Hartmann's Great Gate of Kiev. The gate on the left is in the shape of the traditional Russian women's headdress. The tower on the right is a Slavonic helmet.
“I promise you that any of the sinful things you say or do can be forgiven, no matter how terrible those things are. But if you speak against the Holy Spirit, you can never be forgiven. That sin will be held against you forever.” — Mark 3:28-29 (CEV)
Before we get to the reason I’m bringing up the terror of an unforgivable sin, let’s go over what happened at Symphony Hall on Saturday night, January 9.
The San Diego Symphony presented an instalment of Beyond the Score which is a multiscreen exploration of music including live dramatic narration and musical examples. It’s kind of like Ken Burns meets TED with just a little bit of Radiolab. That’s the trifecta of docu-tation-tainment.
Beyond the Score (BTS) was developed by the Chicago Symphony Orchestra and there are over 25 installments in the series. You can visit their page to see which ones are available.
The subject of this BTS was Mussorgsky, Ravel, and their collaboration on Pictures at an Exhibition. Beyond the Score emphasized calling it Pictures from an Exhibition but the recording and printing industries all use “at,” as will I.
Mussorgsky wrote the original music for piano after going to an exhibition of 400 paintings, drawings, and sketches by his friend Victor Hartmann.

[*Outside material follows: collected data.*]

Record User : Type := mkUser { login : string }.

End Api.

(** The outbound calls, with the request parameters the program sends. *)
Inductive Call : Type :=
| repos_listForAuthenticatedUser (sort : string) (per_page : Z)
| repos_createForAuthenticatedUser
    (name : string) (description : option string) (private auto_init : bool)
| users_getAuthenticated
| repos_get (owner repo : string).

Inductive Outcome : Type :=
| Returned
| Raised (e : exn).

(* ------------------------------------------------------------------ *)
(** ** The response envelope *)

Record ContentBlock : Type := mkBlock { type : string; text : string }.

Record ToolResult : Type := mkResult { content : list ContentBlock }.

Definition text_result (s : string) : ToolResult :=
  mkResult [mkBlock "text" s].

(* ------------------------------------------------------------------ *)
(** ** Computations: remote state, call log and exceptions *)

(** How an evaluation completes: normally with a value, or abruptly with a
    thrown exception. *)
Inductive Completion (A : Type) : Type :=
| Normal (a : A)
| Abrupt (e : exn).

Arguments Normal {A} a.
Arguments Abrupt {A} e.

Section Dispatch.

(** The state of the remote service, whatever it is. *)
Variable Remote : Type.

(** What an awaited client call settles to, and the remote state after. *)
Definition Reply (A : Type) : Type := ((A + exn) * Remote)%type.

(** The API client: one oracle per endpoint the program uses. *)
Record Octokit : Type := mkOctokit {
  api_repos_listForAuthenticatedUser :
    string -> Z -> Remote -> Reply (list Api.Repository);
  api_repos_createForAuthenticatedUser :
    string -> option string -> bool -> bool -> Remote -> Reply Api.Repository;
  api_users_getAuthenticated : Remote -> Reply Api.User;
  api_repos_get : string -> string -> Remote -> Reply Api.Repository
}.

Variable octokit : Octokit.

Hartmann had died the previous year. The exhibition was produced by his and Mussorgsky’s mutual friend Vladimir Stassov.
The famous Promenade music represents Mussorgsky walking between the pieces and his emotions regarding them. Eventually the promenade music disappears as Mussorgsky enters the world of Hartmann’s imagination.
I could go on and on about the information in BTS because it filled the entire first hour of the concert. The presentation did a splendid job of exploring the music without revealing the music — which was the second half of the concert.
The performance of the orchestra, under the direction of guest conductor Karina Canellakis, was one of those performances where you don’t exactly know what happened. I’ll give a few examples to help this point make sense.
We know what electricity does but science hasn’t, to my knowledge, discovered exactly what electricity is and why it does what it does.
We know some of what gravity does and we can measure it, but we don’t know what gravity is. There are no gravity particles for us to observe.
This performance was like a massive storm of gravity and electricity knit together by the unknown forces that create those phenomena.
We don’t really know what music is. We know that it is vibrations at different frequencies held for different lengths of time but that doesn’t explain what music is and why it makes our hair stand on end.
"Pictures at an Exhibition"
...Promenade, part 1, by Modest Mussorgsky
The BTS presentation provided an extra level of connection with Mussorgsky and the music. By the time we got to The Great Gate of Kiev, which is a powerful statement of the Promenade theme, it felt as though we were witnessing the apotheosis of a dear friend.
Yet beyond Beyond the Score, there are other forces at work which it would be blasphemy to deny.
Now we come to the unforgivable sin. For the record, I grew up terrified of accidentally committing the unforgivable sin, “but when I became a man I put childish things behind me.”
There is no getting around the feeling that there is a “spirit” in music. It’s not the Holy Spirit of the bible, or maybe it is, I don’t know. I do know that when performers and an audience get in tune with the spirit, that is contained in the music, we get a brief experience of what our true potential is.
The potential we have rests in interacting with each other on that nebulous mysteries level of “the spirit” — the spirit that rests silently in every piece of music waiting for us to interact with it.
There are some who might deny that there is a “spirit” in music but that, of course, is unforgivable.